[INFORMATION GIVEN — start]

(* ===== verification/PartyInv.v ===== *)
(** The party invariant through every operation, and the interface that the
    dungeon finder relies on, implemented by the operations of [Party.v]. *)

From S2P Require Import Prelude CString World Party PartySlots.

Definition party_ok (w : World) : Prop := map_Forall (fun _ g => group_ok g) (w_groups w).
(** All groups but one. *)
Definition others_ok (gp : Z) (w : World) : Prop :=
  forall gp' g, gp' <> gp -> w_groups w !! gp' = Some g -> group_ok g.

Definition slots_at (w : World) (gp : Z) : option (list MemberSlot) := m_memberSlots <$> w_groups w !! gp.

Lemma party_others gp w : party_ok w -> others_ok gp w.
Proof. intros Hp gp' g _ Hg. by apply Hp in Hg. Qed.

Lemma others_party gp w :
  others_ok gp w -> (forall g, w_groups w !! gp = Some g -> group_ok g) -> party_ok w.
Proof.
  intros Ho Hg gp' g Hl. destruct (decide (gp' = gp)) as [->|]; [by apply Hg|by eapply Ho].
Qed.

Lemma upd_group_lookup gp f w gp' :
  w_groups (upd_group gp f w) !! gp' =
  if decide (gp' = gp) then f <$> w_groups w !! gp else w_groups w !! gp'.
Proof.
  simpl. case_decide; [subst; by rewrite lookup_alter_eq|by rewrite lookup_alter_ne].
Qed.

Lemma party_upd gp f w :
  (forall g, w_groups w !! gp = Some g -> group_ok g -> group_ok (f g)) ->
  party_ok w -> party_ok (upd_group gp f w).
Proof.
  intros Hf Hp gp' g. rewrite upd_group_lookup. case_decide as Hd; [subst|by intros ?%Hp].
  intros (g0 & Hg & ->)%fmap_Some. apply Hf; [done|]. by apply Hp in Hg.
Qed.

Lemma others_upd gp f w : others_ok gp w -> others_ok gp (upd_group gp f w).
Proof. intros Ho gp' g Hne. rewrite upd_group_lookup, decide_False by done. by apply Ho. Qed.
Lemma SwapMembersGroup_party gp guid swapGuid w :
  party_ok w -> party_ok (SwapMembersGroup gp guid swapGuid w).
Proof.
  intros Hp. unfold SwapMembersGroup. destruct (w_groups w !! gp) as [g|] eqn:Hg; [|done].
  case_if; [done|]. simpl. case_if; [done|].
  destruct (_swapMembersGroup guid swapGuid g) as [[] g'] eqn:E; [|done].
  assert (party_ok (upd_group gp (fun _ => g') w)) as Hok.
  { apply party_upd; [|exact Hp]. intros g0 Hg0 [Hs Hl]. simplify_eq.
    assert (g' = snd (_swapMembersGroup guid swapGuid g)) as -> by by rewrite E.
    bool_prop. unfold GetMemberGroup, _swapMembersGroup in *.
    destruct (getMemberSlot g guid) as [slot|] eqn:Hs1; [|done].
    destruct (getMemberSlot g swapGuid) as [slot'|] eqn:Hs2; [|done]. split.
    - pose proof (swap_slots_ok g guid swapGuid slot slot' Hs Hs1 Hs2) as Hok.
      unfold _swapMembersGroup in Hok. rewrite Hs1, Hs2 in Hok. apply Hok. intros <-. congruence.
    - apply (leader_ok_guids g); [|done|exact Hl]. simpl. by rewrite !upd_slot_guids. }
  destruct (GetPlayerW w guid), (GetPlayerW w swapGuid); exact Hok.
Qed.

(** ** Main tank and main assistant are different players *)
Definition tanks_ok (g : Group) : Prop :=
  m_mainTankGuid g = 0 \/ m_mainTankGuid g <> m_mainAssistantGuid g.

Lemma setMainTank_ok guid g : tanks_ok g -> tanks_ok (snd (_setMainTank guid g)).
Proof.
  unfold tanks_ok, _setMainTank. intros Hok. case_if; [done|]. case_if.
  - case_if; [done|]. bool_prop. case_if; simpl; [by right|]. bool_prop. right. congruence.
  - bool_prop. by left.
Qed.
Lemma setMainAssistant_ok guid g : tanks_ok g -> tanks_ok (snd (_setMainAssistant guid g)).
Proof.
  unfold tanks_ok, _setMainAssistant. intros Hok. case_if; [done|]. case_if.
  - case_if; [done|]. bool_prop. case_if; simpl; [by left|]. bool_prop. by right.
  - bool_prop. simpl. subst. destruct (decide (m_mainTankGuid g = 0)); [by left|by right].
Qed.

(** ** Target icons *)
(** Eight icons, and nobody carries two of them. *)
Definition icons_ok (icons : list Z) : Prop :=
  length icons = TARGET_ICON_COUNT /\
  forall i j x, x <> 0 -> icons !! i = Some x -> icons !! j = Some x -> i = j.

Lemma SetTargetIcon_ok id target g :
  0 <= id -> icons_ok (m_targetIcons g) -> icons_ok (m_targetIcons (SetTargetIcon id target g)).
Proof.
  intros Hid [Hlen Hinj]. unfold SetTargetIcon. case_if; [done|]. bool_prop. simpl.
  set (cleaned := if target =? 0 then _ else _).
  assert (length cleaned = TARGET_ICON_COUNT) as Hl.
  { unfold cleaned. case_if; [done|by rewrite length_fmap]. }
  assert (forall i x, x <> 0 -> cleaned !! i = Some x -> m_targetIcons g !! i = Some x /\ x <> target) as Hc.
  { intros i x Hx. unfold cleaned. case_if; bool_prop; [by intros; subst|].
    rewrite list_lookup_fmap. intros (y & Hy & E)%fmap_Some. case_if; [done|]. bool_prop. by subst. }
  split; [by rewrite length_insert|]. intros i j x Hx.
  rewrite !list_lookup_insert_Some. 
  intros [(<- & Ex & _)|[Hni Hi]] [(<- & Ey & _)|[Hnj Hj]]; [done| | |].
  - destruct (Hc _ _ Hx Hj). congruence.
  - destruct (Hc _ _ Hx Hi). congruence.
  - apply Hc in Hi as [Hi _]; [|done]. apply Hc in Hj as [Hj _]; [|done]. by eapply Hinj.
Qed.

Lemma icon_index_Some target icons i :
  icon_index target icons = Some i -> icons !! i = Some target.
Proof.
  revert i. induction icons as [|x icons IH]; intros i; simpl; [done|].
  destruct (Z.eqb_spec x target) as [->|]; [by intros [= <-]|].
  intros (j & Hj & ->)%fmap_Some. simpl. by apply IH.
Qed.
Lemma icon_index_None target icons : icon_index target icons = None -> target ∉ icons.
Proof.
  induction icons as [|x icons IH]; simpl; [intros _; apply not_elem_of_nil|].
  destruct (Z.eqb_spec x target) as [->|Hne]; [done|]. intros Hn%fmap_None.
  rewrite elem_of_cons. intros [->|Hin]; [done|by apply IH].
Qed.

(** After clearing, the target carries no icon. *)
Lemma ClearTargetIcon_gone target g :
  target <> 0 -> icons_ok (m_targetIcons g) -> target ∉ m_targetIcons (ClearTargetIcon target g).
Proof.
  intros Ht [Hlen Hinj]. unfold ClearTargetIcon.
  destruct (icon_index target (m_targetIcons g)) as [i|] eqn:Hi; [|by apply icon_index_None].
  apply icon_index_Some in Hi. pose proof (lookup_lt_Some _ _ _ Hi) as Hlt.
  unfold SetTargetIcon. case_if; [bool_prop; lia|]. simpl. rewrite Nat2Z.id.
  intros [j Hj]%list_elem_of_lookup. rewrite list_lookup_insert_Some in Hj.
  destruct Hj as [(_ & E & _)|[Hne Hj]]; [congruence|]. apply Hne. by eapply Hinj.
Qed.
(* ===== verification/PartyRefs.v ===== *)
(** Who is where: the players' references to their groups and invitations
    against the groups' own lists.  [refs_ok] is the invariant the assertions
    of [Group::RemoveInvite] rest on; it only looks at the views [pref] and
    [gref], so operations that leave those alone keep it ([same_refs]). *)

From S2P Require Import Prelude CString World Party PartySlots PartyInv PartyRaid.

(** ** The views *)
Record PRef := mkPRef {
  r_inWorld : bool; r_group : option Z; r_original : option Z; r_invite : option Z }.
Record GRef := mkGRef { g_members : list Z; g_invited : gset Z; g_bg : bool }.

Definition player_ref (p : Player) : PRef :=
  mkPRef (p_inWorld p) (p_group p) (p_originalGroup p) (p_groupInvite p).
Definition group_ref (g : Group) : GRef :=
  mkGRef (ms_guid <$> m_memberSlots g) (m_invitees g) (m_bgGroup g).
Definition pref (w : World) (x : Z) : option PRef := player_ref <$> w_players w !! x.
Definition gref (w : World) (y : Z) : option GRef := group_ref <$> w_groups w !! y.

Definition same_refs (w w' : World) : Prop :=
  (forall x, pref w' x = pref w x) /\ (forall y, gref w' y = gref w y).

#[export] Instance same_refs_equivalence : Equivalence same_refs.
Proof.
  split; unfold same_refs.
  - done.
  - intros w w' [A B]. by split.
  - intros w1 w2 w3 [A B] [C D]. split; intros; [by rewrite C|by rewrite D].
Qed.

(** ** The invariant *)
Record refs_ok (w : World) : Prop := {
  rf_bg : forall y G, gref w y = Some G -> g_bg G = false;
  rf_zero : pref w 0 = None;
  rf_original : forall x p, pref w x = Some p -> r_original p = None;
  rf_live : forall x p y, pref w x = Some p -> r_group p = Some y -> is_Some (gref w y);
  rf_member : forall x p y G, pref w x = Some p -> r_inWorld p = true -> gref w y = Some G ->
    (r_group p = Some y <-> x ∈ g_members G);
  rf_once : forall x y1 y2 G1 G2, gref w y1 = Some G1 -> gref w y2 = Some G2 ->
    x ∈ g_members G1 -> x ∈ g_members G2 -> y1 = y2;
  rf_invite_live : forall x p y, pref w x = Some p -> r_invite p = Some y -> is_Some (gref w y);
  rf_invite : forall x p y G, pref w x = Some p -> gref w y = Some G ->
    (r_invite p = Some y <-> x ∈ g_invited G);
  rf_invited : forall x y G, gref w y = Some G -> x ∈ g_invited G ->
    exists p, pref w x = Some p /\ r_inWorld p = true /\ r_group p = None
}.

#[export] Instance refs_ok_proper : Proper (same_refs ==> iff) refs_ok.
Proof.
  assert (forall w w', same_refs w w' -> refs_ok w -> refs_ok w') as H.
  { intros w w' [A B] [? ? ? ? ? ? ? ? ?].
    split; intros *; rewrite ?A, ?B; eauto. }
  intros w w' Hs. split; apply H; [done|by symmetry].
Qed.

(** A group nobody is in yet has its founder among the invited players; [x]
    is an address that is exempt. *)
Definition pending (g : Group) : Prop :=
  m_memberSlots g = [] -> m_leaderGuid g ∈ m_invitees g /\ m_subGroupsCounts g = None.
Definition pending_but (x : option Z) (w : World) : Prop :=
  forall y g, Some y <> x -> w_groups w !! y = Some g -> pending g.

(** ** Lookups through updates *)
Lemma pref_upd_player f x w y :
  pref (upd_player x f w) y =
  if decide (y = x) then (fun p => player_ref (f p)) <$> w_players w !! x else pref w y.
Proof.
  unfold pref. simpl. case_decide; [subst|by rewrite lookup_alter_ne].
  rewrite lookup_alter_eq. by destruct (w_players w !! x).
Qed.
Lemma pref_upd_group f x w y : pref (upd_group x f w) y = pref w y.
Proof. done. Qed.
Lemma gref_upd_player f x w y : gref (upd_player x f w) y = gref w y.
Proof. done. Qed.
Lemma gref_upd_group f x w y :
  gref (upd_group x f w) y =
  if decide (y = x) then (fun g => group_ref (f g)) <$> w_groups w !! x else gref w y.
Proof.
  unfold gref. rewrite upd_group_lookup. case_decide; [|done]. by destruct (w_groups w !! x).
Qed.
Lemma pref_Some w x p : w_players w !! x = Some p -> pref w x = Some (player_ref p).
Proof. unfold pref. by intros ->. Qed.
Lemma gref_Some w y g : w_groups w !! y = Some g -> gref w y = Some (group_ref g).
Proof. unfold gref. by intros ->. Qed.
Lemma same_refs_player x f w :
  (forall p, player_ref (f p) = player_ref p) -> same_refs w (upd_player x f w).
Proof.
  intros Hf. split; [|done]. intros y. rewrite pref_upd_player. case_decide; [|done]. subst.
  unfold pref. destruct (w_players w !! x); simpl; [by rewrite Hf|done].
Qed.
Lemma same_refs_group y f w :
  (forall g, w_groups w !! y = Some g -> group_ref (f g) = group_ref g) -> same_refs w (upd_group y f w).
Proof.
  intros Hf. split; [done|]. intros z. rewrite gref_upd_group. case_decide; [|done]. subst.
  unfold gref. destruct (w_groups w !! y) as [g|] eqn:E; simpl; [by rewrite Hf|done].
Qed.
Lemma pending_groups x w w' : w_groups w' = w_groups w -> pending_but x w -> pending_but x w'.
Proof. unfold pending_but. by intros ->. Qed.
Lemma pending_upd x y f w :
  (forall g, w_groups w !! y = Some g -> pending g -> pending (f g)) ->
  pending_but x w -> pending_but x (upd_group y f w).
Proof.
  intros Hf Hp z g Hz. rewrite upd_group_lookup. case_decide; [subst|by apply Hp].
  intros (g0 & Hg & ->)%fmap_Some. apply Hf; [done|]. by apply (Hp y).
Qed.
Lemma pending_exempt y w : pending_but None w -> pending_but (Some y) w.
Proof. intros Hp z g _. by apply Hp. Qed.
Lemma pending_upd_exempt y f w : pending_but (Some y) w -> pending_but (Some y) (upd_group y f w).
Proof.
  intros Hp z g Hz. rewrite upd_group_lookup. case_decide; [congruence|by apply Hp].
Qed.

(** ** Operations that change no reference *)
Lemma same_refs_leaderFlag r x w : same_refs w (UpdateGroupLeaderFlag r x w).
Proof.
  unfold UpdateGroupLeaderFlag. repeat case_match; try reflexivity; by apply same_refs_player.
Qed.
Lemma same_refs_updateLeaderFlag y r w : same_refs w (_updateLeaderFlag y r w).
Proof. unfold _updateLeaderFlag. repeat case_match; try reflexivity; apply same_refs_leaderFlag. Qed.

(** What changes neither references nor the groups' founders. *)
Definition quiet_party (w w' : World) : Prop :=
  same_refs w w' /\ forall x, pending_but x w -> pending_but x w'.

#[export] Instance quiet_party_preorder : PreOrder quiet_party.
Proof.
  split; [by split|]. intros w1 w2 w3 [A B] [C D]. split; [by etransitivity|auto].
Qed.

Lemma quiet_player x f w : (forall p, player_ref (f p) = player_ref p) -> quiet_party w (upd_player x f w).
Proof. intros Hf. split; [by apply same_refs_player|intros z; by apply pending_groups]. Qed.
Lemma quiet_group y f w :
  (forall g, w_groups w !! y = Some g -> group_ref (f g) = group_ref g /\ (pending g -> pending (f g))) ->
  quiet_party w (upd_group y f w).
Proof.
  intros Hf. split; [apply same_refs_group; intros; by apply Hf|].
  intros z. apply pending_upd. intros g Hg. by apply Hf.
Qed.
Lemma quiet_updateLeaderFlag y r w : quiet_party w (_updateLeaderFlag y r w).
Proof.
  split; [apply same_refs_updateLeaderFlag|]. intros x. apply pending_groups, _updateLeaderFlag_groups.
Qed.

Lemma member_not_empty g x slot : getMemberSlot g x = Some slot -> m_memberSlots g <> [].
Proof. intros [_ Hin]%getMemberSlot_spec E. rewrite E in Hin. by apply not_elem_of_nil in Hin. Qed.
(* ===== verification/PartySessions.v ===== *)
(** Sessions keep parties consistent: every opcode of
    src/game/Handlers/GroupHandler.cpp, logging in and logging out preserve
    [parties_ok]; [party_step] is the step relation they generate. *)

From S2P Require Import Prelude CString World Party PartySlots PartyInv PartyRaid PartyHandlers PartyRefs.

(** ** Operations on groups that have members *)
Lemma quiet_ok w w' : quiet_party w w' -> party_ok w' -> parties_ok w -> parties_ok w'.
Proof. intros Hq Hp (_ & Hr & Hpd). split_and!; [done|by eapply quiet_refs|by apply Hq]. Qed.

Lemma UninviteFromGroup_ok x w : parties_ok w -> parties_ok (UninviteFromGroup x w).
Proof.
  intros (Hp & Hok & Hpd). unfold UninviteFromGroup.
  destruct (_ ≫= _) as [y|]; [|done].
  set (w1 := RemoveInvite y x w).
  assert (refs_ok w1) as Hok1 by by apply RemoveInvite_refs.
  assert (party_ok w1) as Hp1 by by apply gentle_RemoveInvite.
  assert (pending_but (Some y) w1) as Hpd1.
  { apply RemoveInvite_pending; [by apply pending_exempt|]. intros g Hn. congruence. }
  clearbody w1. destruct (w_groups w1 !! y) as [g|] eqn:Hg.
  - case_if.
    + set (w2 := if 0 <? GetMembersCount g then Disband y w1 else RemoveAllInvites y w1).
      assert (others_ok y w2 /\ refs_ok w2 /\ pending_but (Some y) w2) as (H1 & H2 & H3).
      { unfold w2. case_if.
        - destruct (Disband_refs y w1 g Hok1 Hg) as (Hd & Hdp & _). destruct (Disband_spec y w1 g Hg) as [Ho _].
          split_and!; [by apply Ho, party_others|done|by apply Hdp].
        - split_and!; [apply gentle_RemoveAllInvites; by apply party_others|by apply RemoveAllInvites_refs|].
          by apply RemoveAllInvites_pending. }
      split_and!; [by apply delete_group_party|by apply delete_group_refs|by apply delete_group_pending].
    + split_and!; [done..|]. intros z g' _ Hz. destruct (decide (z = y)) as [->|Hn].
      * simplify_eq. intros Hnil. bool_prop. unfold GetMembersCount in *. rewrite Hnil in *. simpl in *. lia.
      * apply (Hpd1 z); [congruence|done].
  - split_and!; [done..|]. intros z g' _ Hz. apply (Hpd1 z); [|done]. intros [= ->]. congruence.
Qed.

[INFORMATION GIVEN — finish]

§ REQUIRED ACTION
In the listing above, find the line with "Lemma same_refs_leaderFlag r" and the line with "Lemma member_not_empty g". Output those two lines and every line between them, exactly as written.

§ ANSWER SECTION
Lemma same_refs_leaderFlag r x w : same_refs w (UpdateGroupLeaderFlag r x w).
Proof.
  unfold UpdateGroupLeaderFlag. repeat case_match; try reflexivity; by apply same_refs_player.
Qed.
Lemma same_refs_updateLeaderFlag y r w : same_refs w (_updateLeaderFlag y r w).
Proof. unfold _updateLeaderFlag. repeat case_match; try reflexivity; apply same_refs_leaderFlag. Qed.

(** What changes neither references nor the groups' founders. *)
Definition quiet_party (w w' : World) : Prop :=
  same_refs w w' /\ forall x, pending_but x w -> pending_but x w'.

#[export] Instance quiet_party_preorder : PreOrder quiet_party.
Proof.
  split; [by split|]. intros w1 w2 w3 [A B] [C D]. split; [by etransitivity|auto].
Qed.

Lemma quiet_player x f w : (forall p, player_ref (f p) = player_ref p) -> quiet_party w (upd_player x f w).
Proof. intros Hf. split; [by apply same_refs_player|intros z; by apply pending_groups]. Qed.
Lemma quiet_group y f w :
  (forall g, w_groups w !! y = Some g -> group_ref (f g) = group_ref g /\ (pending g -> pending (f g))) ->
  quiet_party w (upd_group y f w).
Proof.
  intros Hf. split; [apply same_refs_group; intros; by apply Hf|].
  intros z. apply pending_upd. intros g Hg. by apply Hf.
Qed.
Lemma quiet_updateLeaderFlag y r w : quiet_party w (_updateLeaderFlag y r w).
Proof.
  split; [apply same_refs_updateLeaderFlag|]. intros x. apply pending_groups, _updateLeaderFlag_groups.
Qed.

Lemma member_not_empty g x slot : getMemberSlot g x = Some slot -> m_memberSlots g <> [].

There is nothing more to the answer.